*Source data*
Lemma feed_number st b n :
  number n → ∃ f, ends f = true ∧ feed (inside BeginValue st b) n = Some (inside f st (b + blen n)).
Proof.
  intros [m Hm|m e sg d ds Hm He Hsg Hds]; destruct (feed_mantissa st b m Hm) as (f & Hf & Hrun).
  { exists f. split; [|done]. by destruct Hf as [->|[->| ->]]. }
  exists E0. split; [done|]. rewrite feed_app, Hrun. cbn [mbind option_bind].
  apply list.Forall_cons in Hds as [Hd Hds].
  destruct Hf as [->|[->| ->]]; destruct Hsg as [->|[->| ->]]; cbn [app]; count;
    repeat feed_one; apply feed_digits; auto.
Qed.

Lemma feed_string f st b s :
  json_string s → f = BeginValue ∨ f = BeginString →
  feed (inside f st b) s = Some (inside EndValue st (b + blen s)).
Proof.
  intros [t Ht] Hf. count.
  assert (feed (inside InString st (b + 1)) (t ++ [QUOTE]) = Some (inside EndValue st (b + 1 + blen t + 1))) as <-.
  { rewrite feed_app, feed_body by done. reflexivity. }
  by destruct Hf as [->| ->].
Qed.

Lemma call_step_ends f st b c :
  ends f = true → number_char c = false →
  call_step c (inside f st b) = Some (state_end_value c (inside f st b)).
Proof. intros Hf Hc. destruct f; try discriminate; [done|..]; feed_one; done. Qed.

Lemma feed_ws_after f st b w :
  ends f = true → st ≠ [] → ws w →
  ∃ f', ends f' = true ∧ feed (inside f st b) w = Some (inside f' st (b + blen w)).
Proof.
  intros Hf Hst Hw. revert f b Hf. induction Hw as [|c w Hc Hw IH]; intros f b Hf.
  { exists f. rewrite blen_nil. by replace (b + 0) with b by lia. }
  destruct (IH EndValue (b + 1)) as (f' & Hf' & Hrun); [done|]. exists f'. split; [done|].
  rewrite blen_cons, Z.add_assoc, <- Hrun. cbn [feed].
  change (incr_bytes 1 (inside f st b)) with (inside f st (b + 1)).
  rewrite call_step_ends by (done || (apply whitespace_cases in Hc as [->|[->|[->|[->| ->]]]]; done)).
  unfold state_end_value. cbn [parse_state inside]. destruct st; [done|]. by rewrite Hc.
Qed.

(** The state after the closing bracket of a value. *)
Definition closed (st : list ParseState) (b : Z) : Scanner :=
  match st with [] => mkScanner EndTop true [] None b | _ => inside EndValue st b end.

Lemma closed_after st b : after_value st b (closed st b).
Proof. destruct st; [by right|]. left. by exists EndValue. Qed.

Lemma feed_close f st b p c :
  ends f = true → (p = ParseState.ArrayValue ∧ c = RBRACKET) ∨ (p = ParseState.ObjectValue ∧ c = RBRACE) →
  feed (inside f (p :: st) b) [c] = Some (closed st (b + 1)).
Proof.
  intros Hf Hpc. cbn [feed]. change (incr_bytes 1 (inside f (p :: st) b)) with (inside f (p :: st) (b + 1)).
  rewrite call_step_ends by (done || (destruct Hpc as [[_ ->]|[_ ->]]; done)).
  destruct Hpc as [[-> ->]|[-> ->]]; by destruct st.
Qed.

*What is needed*
Return only the exact lines from the opening of the records through the line that contains "ends f = true → number_char c = false →", both included.

*Output for this exercise*
Lemma feed_number st b n :
  number n → ∃ f, ends f = true ∧ feed (inside BeginValue st b) n = Some (inside f st (b + blen n)).
Proof.
  intros [m Hm|m e sg d ds Hm He Hsg Hds]; destruct (feed_mantissa st b m Hm) as (f & Hf & Hrun).
  { exists f. split; [|done]. by destruct Hf as [->|[->| ->]]. }
  exists E0. split; [done|]. rewrite feed_app, Hrun. cbn [mbind option_bind].
  apply list.Forall_cons in Hds as [Hd Hds].
  destruct Hf as [->|[->| ->]]; destruct Hsg as [->|[->| ->]]; cbn [app]; count;
    repeat feed_one; apply feed_digits; auto.
Qed.

Lemma feed_string f st b s :
  json_string s → f = BeginValue ∨ f = BeginString →
  feed (inside f st b) s = Some (inside EndValue st (b + blen s)).
Proof.
  intros [t Ht] Hf. count.
  assert (feed (inside InString st (b + 1)) (t ++ [QUOTE]) = Some (inside EndValue st (b + 1 + blen t + 1))) as <-.
  { rewrite feed_app, feed_body by done. reflexivity. }
  by destruct Hf as [->| ->].
Qed.

Lemma call_step_ends f st b c :
  ends f = true → number_char c = false →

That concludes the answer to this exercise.